R-C is just a massive maths exercise on long term trend data, it isn't an experiment. The examples given to explain the impenetrable maths may fix the calories. When they say "on the margin, a 1% increase in carbohydrates intake yields a 1.01 point increase in obesity prevalence over 5 years while an equal percent increase in fat intake decreases obesity prevalence by 0.24 points" do they mean 1% increase in grams per day per head or a shift from 45 to 46 E% - I think the former, possibly adjusted to constant calories. The lack of units in the paper makes it difficult to tell.
R-C et al is a crock of shit - and you know it. The LC & VLC world is positively creaming themselves over it because it confirms their beliefs - that carbs are fattening and fat is slimming.
Bray et al showed a strong positive correlation between excess kcals of (virtually all) fat grams (depending on which protein group you're talking about) and fat mass.
Fat grams went up. ∴ Fat %E went up and fat mass went up. ∴ Fat is fattening.
Carb grams were constant. ∴ Carb %E went down and fat mass went up. ∴ Carbs are slimming.
Are you going to argue about irrelevances all night?
Actually I'm busy reading how weight didn't go up with fat intake in another study you linked to - Kasper et al.

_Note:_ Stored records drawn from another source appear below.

(** C2: the entry of a ticker holds the number of its Positive signals,
    the number of its Negative signals and their difference; a ticker
    whose difference is zero (one without signals among them) has no
    entry; no ticker has two entries. *)
Theorem score_tickers_spec (signals : list signal) :
  (∀ ticker,
     assoc_get ticker (score_tickers signals) =
     let p := count_of ticker (py "Positive") signals in
     let n := count_of ticker (py "Negative") signals in
     if decide (p - n = 0)%Z then None
     else Some {| positive := p; negative := n; net_score := p - n |})
  ∧ NoDup (score_tickers signals).*1.
Proof.
  unfold score_tickers. split.
  - intros ticker. cbv zeta.
    rewrite keep_scored_loop by (apply count_signal_NoDup; constructor).
    rewrite count_signal_loop. cbv zeta. cbn [assoc_get].
    set (p := count_of ticker (py "Positive") signals).
    set (n := count_of ticker (py "Negative") signals).
    destruct (decide (p = 0 ∧ n = 0)%Z) as [[Hp Hn]|Hpn].
    + case_decide; [done|lia].
    + cbn [tally_positive tally_negative]. by case_decide.
  - apply keep_scored_NoDup. constructor.
Qed.

(** ** Preprocessing *)

Section Preprocess.
Variable U : unicode_db.

Lemma clean_article_content_empty : clean_article_content U [] = [].
Proof. reflexivity. Qed.
(** X9. The document shows of an attachment its name and its local path
    only.  Two talks that agree on id, name, speakers, start and description,
    and on the names and local paths of their attachments, have the same
    block: neither the remote URLs nor the raw file descriptors reach the
    document. *)
Theorem document_ignores_urls (doc : string) (talk talk' : Talk.t) :
  Talk.id talk = Talk.id talk' →
  Talk.name talk = Talk.name talk' →
  Talk.speakers talk = Talk.speakers talk' →
  Talk.event_start talk = Talk.event_start talk' →
  Talk.description talk = Talk.description talk' →
  map (λ a, (Attachment.file_name a, Attachment.file_path a))
    (default [] (Talk.attachments talk))
  = map (λ a, (Attachment.file_name a, Attachment.file_path a))
      (default [] (Talk.attachments talk')) →
  as_md_step doc talk = as_md_step doc talk'.
Proof.
  intros Hid Hname Hsp Hstart Hdesc Hatt.
  assert (Hmd : attachments_md talk = attachments_md talk').
  { rewrite !attachments_md_entries.
    destruct (default [] (Talk.attachments talk)) as [|a l];
      destruct (default [] (Talk.attachments talk')) as [|a' l']; try discriminate Hatt.
    - reflexivity.
    - now rewrite Hatt. }
  unfold as_md_step, speaker_names, talk_md, description_md.
  now rewrite Hid, Hname, Hsp, Hstart, Hdesc, Hmd.
Qed.

Lemma document_ignores_urls_witness :
  as_md_step HEADER
    (Talk.mk (Some (SInt 7)) (Some "Workshop") (Some [Speaker.mk None]) None None
       (Some [FileDesc.mk (Some "https://cdn.example/3") (Some "a.pdf")])
       (Some [Attachment.mk (Some "https://cdn.example/3") "files/workshop/a.pdf" (Some "a.pdf")]))
  = as_md_step HEADER
      (Talk.mk (Some (SInt 7)) (Some "Workshop") (Some [Speaker.mk None]) None None
         None
         (Some [Attachment.mk None "files/workshop/a.pdf" (Some "a.pdf")])).
Proof.
  apply (document_ignores_urls HEADER); reflexivity.
Defined.

Lemma clean_breaks d : Str.forallb is_break d = true → clean_description d = "".
Proof.
  rewrite clean_description_filter.
  induction d as [|c d IH]; [reflexivity |].
  simpl. intros [Hc Hd]%andb_prop.
  unfold no_break. unfold is_break in Hc.
  destruct (Ascii.eqb c LF), (Ascii.eqb c CR); try discriminate Hc; now apply IH.
Qed.

(** X10. Whether a talk gets a description line is decided before the line
    breaks are taken out: without description, or with the empty one, there
    is no line, and a description made of line breaks only gives a line
    with nothing after the clipboard. *)
Theorem description_line_presence (talk : Talk.t) :
  (truthy (Talk.description talk) = false → description_md talk = "")
  ∧ (∀ d, Talk.description talk = Some d → d ≠ "" →
       Str.forallb is_break d = true →
       description_md talk = "  - :clipboard:  " +:+ nl).
Proof.
  split.
  - intros H. unfold description_md. now rewrite H.
  - intros d Hd Hne Hbreaks. unfold description_md. rewrite Hd.
    destruct d as [|c d]; [contradiction |].
    cbn [truthy from_option id]. now rewrite (clean_breaks _ Hbreaks).
Qed.

Lemma description_line_presence_witness :
  description_md Sample.workshop = ""
  ∧ description_md
      (Talk.mk None None None None (Some (String CR nl)) None None)
    = "  - :clipboard:  " +:+ nl.
Proof.
  split.
  - apply (description_line_presence Sample.workshop). reflexivity.
  - apply (description_line_presence
             (Talk.mk None None None None (Some (String CR nl)) None None) ) with (String CR nl);
      [reflexivity | discriminate | reflexivity].
Defined.

(** ** Downloads in detail *)

Lemma iter_content_go_spec n k cur l :
  (1 ≤ n)%nat → (length cur + k = n)%nat →
  List.concat (iter_content_go n k cur l) = rev cur ++ l
  ∧ Forall (λ c, c ≠ [] ∧ (length c ≤ n)%nat) (iter_content_go n k cur l).
Proof.
  intros Hn. revert k cur. induction l as [|b l IH]; intros k cur Hk.
  - destruct cur as [|c cur]; cbn [iter_content_go].
    + split; [reflexivity | constructor].
    + split; [cbn [List.concat]; now rewrite !app_nil_r |].
      constructor; [| constructor]. split.
      * intros H. apply (f_equal length) in H. rewrite length_rev in H. discriminate H.
      * rewrite length_rev. lia.
  - destruct k as [|k]; cbn [iter_content_go].
    + destruct (IH (Nat.pred n) [b]) as [Hc Hall]; [cbn [length]; lia |].
      split.
      * cbn [List.concat]. rewrite Hc. reflexivity.
      * constructor; [| exact Hall]. split.
        -- intros H. apply (f_equal length) in H. rewrite length_rev in H.
           cbn [length] in H. lia.
        -- rewrite length_rev. lia.
    + destruct (IH k (b :: cur)) as [Hc Hall]; [cbn [length]; lia |].
      split; [| exact Hall]. rewrite Hc. cbn [rev]. now rewrite <- app_assoc.
Qed.

Lemma iter_content_spec r :
  List.concat (iter_content r 1024) = content r
  ∧ Forall (λ c, c ≠ [] ∧ (length c ≤ 1024)%nat) (iter_content r 1024).
Proof. apply (iter_content_go_spec 1024 1024 []); [lia | reflexivity]. Qed.

Lemma trace_of_app {A} (f : event → option A) new h :
  trace_of f (new ++ h) = trace_of f h ++ trace_of f new.
Proof. unfold trace_of. now rewrite omap_app, rev_app_distr. Qed.

Lemma trace_of_cons_none {A} (f : event → option A) ev h :
  f ev = None → trace_of f (ev :: h) = trace_of f h.
Proof. intros H. unfold trace_of. simpl. now rewrite H. Qed.

Lemma trace_of_cons_some {A} (f : event → option A) ev x h :
  f ev = Some x → trace_of f (ev :: h) = trace_of f h ++ [x].
Proof. intros H. unfold trace_of. simpl. now rewrite H. Qed.

Lemma trace_of_writes {A} (f : event → option A) p chunks h :
  (∀ chunk, f (EvWrite p chunk) = None) →
  trace_of f (rev (map (EvWrite p) chunks) ++ h) = trace_of f h.
Proof.
  intros Hf. rewrite trace_of_app.
  assert (H : trace_of f (rev (map (EvWrite p) chunks)) = []).
  { unfold trace_of. rewrite <- (rev_involutive chunks) at 1.
    generalize (rev chunks). intros l. rewrite map_rev, rev_involutive.
    induction l as [|c l IH]; [reflexivity |].
    simpl. now rewrite Hf. }
  rewrite H. apply app_nil_r.
Qed.
(** * Fund rotation between Aave and Silo on Sonic: model and properties

    A shallow embedding of [src/fundMovement/SmartWallet.ts] (class
    [SonicSmartWallet]), [src/constants/contract.ts] and [src/index.ts]
    (the rotation loop), together with the two [ethers] helpers the wallet
    relies on for unit conversion ([parseUnits], [formatUnits]).

    Asynchronous methods become computations in a state-and-exception
    monad: the state is the outside world (chain and wallet service)
    paired with the chronological trace of observable effects (console
    lines, pauses, submitted transactions); a JavaScript [throw] is the
    [Throw] outcome and [try]/[catch] is [try_catch]. *)

From Stdlib Require Import ZArith List String Ascii Bool Lia.
From Stdlib Require Import DecimalString DecimalPos.
Import ListNotations.

#[local] Open Scope string_scope.
#[local] Open Scope Z_scope.

(** ** JavaScript values used by the wallet *)

(** A thrown [Error] object, identified by its message. *)
Inductive exn : Type :=
| Error (message : string).

Inductive Result (A : Type) : Type :=
| Ok (a : A)
| Throw (e : exn).
Arguments Ok {A} a.
Arguments Throw {A} e.

Definition result_bind {A B : Type} (r : Result A) (k : A -> Result B) : Result B :=
  match r with
  | Ok a => k a
  | Throw e => Throw e
  end.

(** [BigInt.prototype.toString()]: canonical decimal rendering. *)
Definition toString (z : Z) : string :=
  NilZero.string_of_int (Z.to_int z).

Definition is_digit (c : ascii) : bool :=
  ((48 <=? nat_of_ascii c) && (nat_of_ascii c <=? 57))%nat.

Definition digit_value (c : ascii) : Z := Z.of_nat (nat_of_ascii c) - 48.

Fixpoint all_digits (s : string) : bool :=
  match s with
  | EmptyString => true
  | String c s' => is_digit c && all_digits s'
  end.

Fixpoint digits_value_acc (s : string) (acc : Z) : Z :=
  match s with
  | EmptyString => acc
  | String c s' => digits_value_acc s' (10 * acc + digit_value c)
  end.

(** The number a run of decimal digits denotes. *)
Definition digits_value (s : string) : Z := digits_value_acc s 0.

(** [BigInt(s)] on the decimal forms the wallet produces: an optional
    minus sign followed by digits (leading zeros allowed); the empty
    string is [0n], anything else is a [SyntaxError]. *)
Definition BigInt (s : string) : Result Z :=
  match s with
  | EmptyString => Ok 0
  | String c digits =>
    if Ascii.eqb c "-"
    then
      if negb (String.eqb digits EmptyString) && all_digits digits
      then Ok (- digits_value digits)
      else Throw (Error ("Cannot convert " ++ s ++ " to a BigInt"))
    else
      if all_digits s
      then Ok (digits_value s)
      else Throw (Error ("Cannot convert " ++ s ++ " to a BigInt"))
  end.

(** ** ethers: fixed-point parsing and formatting

    [ethers.parseUnits(value, decimals)] is
    [FixedNumber.fromString(value, { decimals, width: 512 }).value] and
    [ethers.formatUnits(value, decimals)] is
    [FixedNumber.fromValue(value, decimals, { decimals, width: 512 }).toString()].
    Both belong to the ethers library (version 6), not to the repository;
    they are modelled here because the unit converter and the balance
    guard are thin wrappers around them. *)
Module Ethers.

Definition is_zero_char (c : ascii) : bool := Ascii.eqb c "0".

(** Longest prefix of digits, and what follows it (a greedy digit run). *)
Fixpoint span_digits (s : string) : string * string :=
  match s with
  | EmptyString => (EmptyString, EmptyString)
  | String c s' =>
    if is_digit c
    then let (d, r) := span_digits s' in (String c d, r)
    else (EmptyString, s)
  end.

(** The regular expression [fromString] matches its argument against:
    an optional minus sign, a greedy run of digits, an optional point,
    a second run of digits, end of input. Returns the three groups, or
    [None] when the string does not match. *)
Definition match_unsigned (s1 : string) : option (string * string) :=
  let (whole, s2) := span_digits s1 in
  let s3 :=
    match s2 with
    | String c r => if Ascii.eqb c "." then r else s2
    | EmptyString => s2
    end in
  let (frac, s4) := span_digits s3 in
  match s4 with
  | EmptyString => Some (whole, frac)
  | _ => None
  end.

Definition match_fixed (s : string) : option (string * string * string) :=
  let (sign, s1) :=
    match s with
    | String c r => if Ascii.eqb c "-" then ("-", r) else (EmptyString, s)
    | EmptyString => (EmptyString, s)
    end in
  match match_unsigned s1 with
  | Some (whole, frac) => Some (sign, whole, frac)
  | None => None
  end.

Fixpoint all_zeros (s : string) : bool :=
  match s with
  | EmptyString => true
  | String c s' => is_zero_char c && all_zeros s'
  end.

Fixpoint zeros (n : nat) : string :=
  match n with
  | O => EmptyString
  | S n' => String "0" (zeros n')
  end.

(** [s.substring(n)] *)
Fixpoint drop (n : nat) (s : string) : string :=
  match n, s with
  | O, _ => s
  | S n', String _ s' => drop n' s'
  | S _, EmptyString => EmptyString
  end.

(** [s.substring(0, n)] *)
Fixpoint take (n : nat) (s : string) : string :=
  match n, s with
  | S n', String c s' => String c (take n' s')
  | _, _ => EmptyString
  end.

(** [checkValue(val, format, safeOp)] for the signed format of the given
    width: inside the range the two's-complement round trip is the
    identity, outside it the call throws. *)
Definition checkValue (val : Z) (width : nat) : Result Z :=
  let limit := 2 ^ (Z.of_nat width - 1) in
  if (- limit <=? val) && (val <? limit)
  then Ok val
  else Throw (Error "overflow").

(** [getFormat({ decimals, width })]: the checks on the format itself. *)
Definition getFormat (decimals width : nat) : Result (nat * nat) :=
  if negb (width mod 8 =? 0)%nat
  then Throw (Error "invalid FixedNumber width (not byte aligned)")
  else if (80 <? decimals)%nat
  then Throw (Error "invalid FixedNumber decimals (too large)")
  else Ok (decimals, width).

(** [FixedNumber.fromString(value, { decimals, width })]. The library
    pads the fraction with blocks of zeros until it is at least
    [decimals] long and then cuts it back to [decimals]; padding to
    exactly [decimals] gives the same cut and the same remainder test. *)
Definition fromString (value : string) (decimals width : nat) : Result Z :=
  match match_fixed value with
  | None => Throw (Error "invalid FixedNumber string value")
  | Some (sign, m2, m3) =>
    if (String.length m2 + String.length m3 =? 0)%nat
    then Throw (Error "invalid FixedNumber string value")
    else
      result_bind (getFormat decimals width) (fun _ =>
        let whole := match m2 with EmptyString => "0" | _ => m2 end in
        let decimal := m3 ++ zeros (decimals - String.length m3) in
        if negb (all_zeros (drop decimals decimal))
        then Throw (Error "too many decimals for format")
        else
          let decimal := take decimals decimal in
          result_bind (BigInt (sign ++ whole ++ decimal)) (fun v =>
            checkValue v width))
  end.

Definition parseUnits (value : string) (unit : nat) : Result Z :=
  fromString value unit 512.
(** * Path confinement, atomic writes, archives and versions of [filesystem.py]

    A shallow embedding of the [Tools] class of [src/filesystem.py]:
    [_resolve_under_restriction], [_get_relative_path], [_atomic_write],
    [_sanitize_archive_path], [compress_file], [decompress_file],
    [_decompress_archive], [save_file_version] and [restore_file_version],
    the constructor, [cwd], [create_folder], [delete_folder], [create_file],
    [write_to_file], [delete_file], [is_file], [is_directory] and
    [copy_file], together with the parts of [posixpath], [pathlib], [os] and
    [shutil] they call.

    Conventions.
    - Python [str] and [bytes] are [string]; [+:+] is concatenation.
    - A file system is a record: the working directory, a table of symbolic
      links and a table of nodes, both keyed by the list of components of an
      absolute path.
    - Code that raises returns [Raise e]; code that touches the disk takes a
      file system and returns the new one. Coroutines run to completion in
      program order.
    - An archive file holds the list of its members; the byte formats of
      [zipfile] and [tarfile] are not modelled.
    - Permissions, disk space and encodings are not modelled; where the
      source has a handler for such failures ([_atomic_write]) they are
      injected by an oracle. *)

From Stdlib Require Import Ascii String List ZArith Lia Bool.
From stdpp Require Import base option list gmap strings pretty.

Set Warnings "-register-all".

Local Open Scope string_scope.
Local Open Scope list_scope.

(** ** Python [str] methods used by the source *)

Module Str.

Definition sep : ascii := "/"%char.

(** [s.startswith(p)] *)
Definition startswith (s p : string) : bool := String.prefix p s.

(** [s.endswith(p)] *)
Definition endswith (s p : string) : bool :=
  let n := String.length s in
  let k := String.length p in
  (k <=? n)%nat && String.eqb (String.substring (n - k) k s) p.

R-C is statistical epidemiology, it's as much use as any other statistical epidemiology - not seen any of it rationalise the obesity growth in a population yet. Bray appears to demonstrate that fat is fattening in the presence of high carbohydrates, don't have any problem with that. It isn't clear to me what R-C are using yet -grams or % or what.
Bray was an over-feeder. End of comparison.
Skip to the bit in R-C where they discuss correlation of protein with "overweight", i.e. BMI, vs. "Obesity", i.e fat mass. Does that seem wrong like the wrong conclusion to you?
If it's not, and it's derived by the same formula as the other results, why doubt those?
It is morning here, but some are still in the dark.
Hardly. Some things went up a lot in grams. Other things stayed constant in grams and some things varied a little in grams. The rest remains the same.
"Actually I'm busy reading how weight didn't go up with fat intake in another study you linked to - Kasper et al."
It went up eventually - after much "glowing". Please don't misquote.
I don't care about protein. It's an irrelevance.
Any population study that shows that fat is slimming when it's not, is a crock of shit.
And, for that last sentence, welcome to my Black List.